I'm giving a talk about what reading means to me, and it's really made me agonise.
You'd think it wouldn't be so hard. I give plenty of talks about writing and journalism - this is a shot from an event at the excellent Plymouth High School for Girls.
But how do I express what reading and words are to me?
In essence, they've been my whole working life. 25 years of telling stories, whether news or the strange imaginings that pour from my mind.
They've been a career, but more, so much more.

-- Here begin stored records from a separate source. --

(** X3.  Whatever the request and the provider do, the view either
    returns one of three envelopes (200 with the generated text, 400
    with the fixed message, 500 with a description), or lets through an
    exception that does not derive from [Exception], or raises the
    [UnicodeEncodeError] of a [print] in its [except] suite. *)
Theorem X3_reply_envelope (req : request) (model : provider) (w : world) :
  (exists r, fst (chat req model w) = Ok r /\ well_formed_reply r) \/
  (exists e, fst (chat req model w) = Raise e /\
             (exc_root_of e = FromBaseExceptionOnly \/
              exc_class e = "UnicodeEncodeError")).
Proof.
  unfold well_formed_reply.
  assert (Hafter : forall e,
    (exists r, outcome_after (stdout_errors w) e = Ok r /\
       ((exists generated_text,
           r = mk_response
                 (PDict [("success", PBool true);
                         ("response", PStr generated_text)]) 200) \/
        r = message_required \/
        (exists description, r = server_error description))) \/
    (exists e', outcome_after (stdout_errors w) e = Raise e' /\
                (exc_root_of e' = FromBaseExceptionOnly \/
                 exc_class e' = "UnicodeEncodeError"))).
  { intros e. destruct (outcome_after (stdout_errors w) e) as [r|e'] eqn:H.
    - left. exists r. split; [reflexivity|]. right. right.
      exists (exc_str e). exact (outcome_after_reply _ _ _ H).
    - right. exists e'. split; [reflexivity|].
      exact (outcome_after_raise _ _ _ H). }
  assert (Hcodec : forall a b c,
    fst (chat req model w) =
      Ok (server_error (exc_str (UnicodeEncodeError a b c))) ->
    exists r, fst (chat req model w) = Ok r /\
      ((exists generated_text,
          r = mk_response
                (PDict [("success", PBool true);
                        ("response", PStr generated_text)]) 200) \/
       r = message_required \/
       (exists description, r = server_error description))).
  { intros a b c H. eexists. split; [exact H|]. right. right. now eexists. }
  destruct (get_json req) as [data|e] eqn:Hjson.
  2:{ rewrite (proj1 (chat_unparsed_body req model w e Hjson)). apply Hafter. }
  destruct (encodes (stdout_errors w) (py_str data)) eqn:Hdata.
  2:{ destruct (first_refused_failing_line (stdout_errors w)
                  "📦 Request data: " (py_str data) eq_refl Hdata)
        as (a & b & c & E).
      left. apply (Hcodec a b c).
      exact (proj1 (chat_unprintable_body req model w data a b c Hjson E)). }
  assert (Hreject : truthy data = false \/ py_in "message" data = Ok false ->
    exists r, fst (chat req model w) = Ok r /\
      ((exists generated_text,
          r = mk_response
                (PDict [("success", PBool true);
                        ("response", PStr generated_text)]) 200) \/
       r = message_required \/
       (exists description, r = server_error description))).
  { intros Hlacks. exists message_required. split.
    - exact (proj1 (chat_rejects req model w data Hjson Hdata Hlacks)).
    - right. now left. }
  destruct (truthy data) eqn:Htruthy; [|left; apply Hreject; now left].
  destruct data as [ | b | n | nz t | s | items | entries ].
  - discriminate Htruthy.
  - rewrite (proj1 (chat_raises_early req model w _ _ Hjson Hdata Htruthy
                      (or_introl eq_refl))). apply Hafter.
  - rewrite (proj1 (chat_raises_early req model w _ _ Hjson Hdata Htruthy
                      (or_introl eq_refl))). apply Hafter.
  - rewrite (proj1 (chat_raises_early req model w _ _ Hjson Hdata Htruthy
                      (or_introl eq_refl))). apply Hafter.
  - destruct (str_contains "message" s) eqn:E.
    + rewrite (proj1 (chat_raises_early req model w _ _ Hjson Hdata Htruthy
                        (or_intror (conj (f_equal Ok E) eq_refl)))).
      apply Hafter.
    + left. apply Hreject. right. cbn. now rewrite E.
  - destruct (list_has_str "message" items) eqn:E.
    + rewrite (proj1 (chat_raises_early req model w _ _ Hjson Hdata Htruthy
                        (or_intror (conj (f_equal Ok E) eq_refl)))).
      apply Hafter.
    + left. apply Hreject. right. cbn. now rewrite E.
  - destruct (dict_lookup "message" entries) as [m|] eqn:Hmsg.
    2:{ left. apply Hreject. right. cbn. now rewrite Hmsg. }
    destruct (encodes (stdout_errors w) (py_str m)) eqn:Hm.
    2:{ destruct (first_refused_failing_line (stdout_errors w)
                    "💬 User message: " (py_str m) eq_refl Hm)
          as (a & b & c & E).
        left. apply (Hcodec a b c).
        exact (proj1 (chat_unprintable_message req model w entries m
                        Hjson Hmsg a b c E)). }
    destruct (encodes (stdout_errors w) (py_str (context_of entries))) eqn:Hc.
    2:{ destruct (first_refused_failing_line (stdout_errors w)
                    "🔍 Context: " (py_str (context_of entries)) eq_refl Hc)
          as (a & b & c & E).
        left. apply (Hcodec a b c).
        exact (proj1 (chat_unprintable_context req model w entries m
                        Hjson Hmsg Hm a b c E)). }
    destruct (build_context_info (context_of entries)) as [ci|e] eqn:Hctx.
    + rewrite (chat_response req model w entries m Hjson Hmsg Hm Hc ci Hctx).
      unfold reply_to_prompt.
      destruct (model _ _) as [generated|e]; [|apply Hafter].
      destruct (text generated) as [t|e]; [|apply Hafter].
      left. eexists. split; [reflexivity|]. left. now eexists.
    + rewrite (proj1 (chat_context_raises req model w entries m
                        Hjson Hmsg Hm Hc e Hctx)). apply Hafter.
Qed.
(** [fs.writeFile(p, content)] *)
Definition writeFile (p content : jsstring) : M unit :=
  io (OpWriteFile p) (λ w, (Ok (), set_disk (<[p := File content]> (disk w)) w)).

(** [fs.readFile(p, 'utf8')] *)
Definition readFile (p : jsstring) : M jsstring :=
  io (OpReadFile p)
     (λ w, match disk w !! p with
           | Some (File content) => (Ok content, w)
           | Some Dir =>
               (Throw {| err_message := lit "EISDIR: illegal operation on a directory";
                         err_signal := None;
                         err_code := CodeString (lit "EISDIR");
                         err_stderr := None |}, w)
           | None =>
               (Throw {| err_message := lit "ENOENT: no such file or directory";
                         err_signal := None;
                         err_code := CodeString (lit "ENOENT");
                         err_stderr := None |}, w)
           end).

(** [fs.remove(p)]: removes [p] with everything below it; removing a
    missing path is not an error. *)
Definition remove (p : jsstring) : M unit :=
  io (OpRemove p)
     (λ w, (Ok (), set_disk (filter (λ kv, under p kv.1 = false) (disk w)) w)).

(** [execAsync(command, {cwd, timeout})]: the process may change the disk
    in any way; the command is logged. *)
Definition execAsync (command cwd : jsstring) (timeout : Z)
  : M (jsstring * jsstring) :=
  λ w, let '(d, out) := host_exec H (ticks w) command cwd timeout (disk w) in
       let w' := bump (log_exec command (set_disk d w)) in
       match out with
       | Resolved stdout stderr => (Ok (stdout, stderr), w')
       | Rejected e => (Throw e, w')
       end.

(** [Date.now()] *)
Definition now : M Z := λ w, (Ok (host_now H (ticks w)), bump w).

(** [uuidv4()] *)
Definition uuidv4 : M jsstring := λ w, (Ok (host_uuid H (ticks w)), bump w).

End Primitives.

(** ** [CodeExecutor] *)

Section CodeExecutor.

Variable H : Host.

(** [this.timeLimit] and [this.memoryLimit] set by the constructor. *)
Definition default_timeLimit : Z := 5000.
Definition default_memoryLimit : Z := 256 * 1024 * 1024.

(** [n || d] for an optional number: [null], [undefined] and [0] are
    falsy. *)
Definition num_or (n : option Z) (d : Z) : Z :=
  match n with
  | Some v => if (v =? 0)%Z then d else v
  | None => d
  end.

(** The text of a test-case index inside a file name. *)
Definition show_index (i : nat) : jsstring := lit (pretty (N.of_nat i)).
(** [s[:n]]; slicing beyond the length panics. *)
Definition slice_to (s : string) (n : nat) : go string :=
  if (n <=? String.length s)%nat then Return (String.substring 0 n s) else Panic.

(** [json.NewEncoder(w).Encode(v)]: the value and a line feed. *)
Definition json_Encode (m : gmap string Value) : string :=
  json_Marshal m +:+ http.newline.

Section Services.
(** The process-wide signing key, set once in [main]. *)
Variable JwtKey : bytes.
(** The reference record and the decoding of a request body into a
    [User]; neither declaration is part of the files at hand. *)
Variable OurUser : User.
Variable decodeUser : bytes -> option User.

Definition HandleLogin (c : Clock) (r : http.Request)
  : go http.Response * Clock :=
  match decodeUser (http.Body r) with
  | None => (Return (http.Error "bad request" http.StatusBadRequest), c)
  | Some req =>
      if negb (String.eqb (Password req) (Password OurUser))
         || negb (String.eqb (Username req) (Username OurUser))
      then
        (Return (http.Error "invalid credentials" http.StatusUnauthorized), c)
      else
        let '(t1, c1) := time_Now c in
        let '(t2, c2) := time_Now c1 in
        let claims : gmap string Value :=
          {[ "sub" := VStr (Username req);
             "iat" := VNum (Unix t1);
             "exp" := VNum (Unix (Add t2 (24 * Hour))) ]} in
        let token := NewWithClaims SigningMethodHS256 claims in
        match SignedString token JwtKey with
        | Panic => (Panic, c2)
        | Return (inr _) =>
            (Return
               (http.Error "server error" http.StatusInternalServerError),
             c2)
        | Return (inl signed) =>
            (Return
               {| http.StatusCode := http.StatusOK;
                  http.ResponseHeader := ∅;
                  http.ResponseBody :=
                    json_Encode
                      {[ "access_token" := VStr signed;
                         "token_type" := VStr "bearer" ]} |},
             c2)
        end
  end.
(** * transformimgs: the lane dispatcher and request negotiation of package [img]

    A shallow embedding of [img/queue.go] and [img/service.go] and the
    properties of the queue worker, the round-robin lane cursor and the
    request negotiation helpers.

    Conventions of the embedding.
    - A Go [string] is a sequence of bytes: Rocq's [string] (a list of
      [ascii]).
    - A Go [int] is a 64-bit two's complement integer: a [Z] with the
      wrap-around written out ([wrap64]).
    - A nullable pointer, function value, interface or [error] is an
      [option]; [None] is Go's [nil].  A Go [error] is represented by its
      message.
    - A Go map ([http.Header], [url.Values], [mux.Vars]) is a [gmap]; a
      lookup of an absent key yields the zero value.
    - [Log.Printf] calls only write to the log and are left out. *)

From Stdlib Require Import ZArith Ascii String DecimalString.
From stdpp Require Import base option list gmap strings.

Local Open Scope string_scope.
Local Open Scope Z_scope.

(** ** Go's [strings] package, as far as the service uses it *)

Module GoStrings.

(** A string from the numeric values of its bytes. *)
Definition of_bytes (l : list N) : string :=
  string_of_list_ascii (List.map ascii_of_N l).

(** [strings.HasPrefix(s, prefix)]. *)
Definition HasPrefix (s pre : string) : bool := String.prefix pre s.

(** [strings.Split(s, sep)] for a separator of one byte (the service only
    splits on [","]): all substrings between separators, in order; a
    string without separator yields the one-element slice [[s]]. *)
Fixpoint Split (s : string) (sep : ascii) : list string :=
  match s with
  | EmptyString => [EmptyString]
  | String c t =>
      if Ascii.eqb c sep then EmptyString :: Split t sep
      else match Split t sep with
           | [] => [String c EmptyString]
           | h :: r => String c h :: r
           end
  end.

(** [strings.Join(l, sep)] with a one-byte separator. *)
Fixpoint Join (l : list string) (sep : ascii) : string :=
  match l with
  | [] => EmptyString
  | [x] => x
  | x :: r => x ++ String sep (Join r sep)
  end.

(** Number of occurrences of a byte. *)
Fixpoint Count (s : string) (c : ascii) : nat :=
  match s with
  | EmptyString => 0%nat
  | String d t => ((if Ascii.eqb d c then 1 else 0) + Count t c)%nat
  end.

(** The UTF-8 encodings of the code points outside ASCII for which
    [unicode.IsSpace] holds: U+0085, U+00A0, U+1680, U+2000..U+200A,
    U+2028, U+2029, U+202F, U+205F, U+3000. *)
Definition unicodeSpaces : list string :=
  List.map of_bytes
    [ [0xC2; 0x85]; [0xC2; 0xA0]; [0xE1; 0x9A; 0x80];
      [0xE2; 0x80; 0x80]; [0xE2; 0x80; 0x81]; [0xE2; 0x80; 0x82];
      [0xE2; 0x80; 0x83]; [0xE2; 0x80; 0x84]; [0xE2; 0x80; 0x85];
      [0xE2; 0x80; 0x86]; [0xE2; 0x80; 0x87]; [0xE2; 0x80; 0x88];
      [0xE2; 0x80; 0x89]; [0xE2; 0x80; 0x8A]; [0xE2; 0x80; 0xA8];
      [0xE2; 0x80; 0xA9]; [0xE2; 0x80; 0xAF]; [0xE2; 0x81; 0x9F];
      [0xE3; 0x80; 0x80] ]%N.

A joy, a delight, thoughts and feelings, a journey, an exploration, both of myself and the world around me.
And maybe now, writing this blog, I'm getting a sense of what to say at the event.
But two other important points.
Firstly, I've been reflecting on the importance of humility (Ok, yes, I can hear you thinking; that's not something which often bothers me - and fair enough.)
But can you imagine what it takes for someone in their fourties, fifties or even older to admit they have a problem with being able to read? And how they find the courage to finally ask for help?
And also, finally, this thought, a favourite of mine -
It's about all the great glories we take for granted. The ability to read being a very big one.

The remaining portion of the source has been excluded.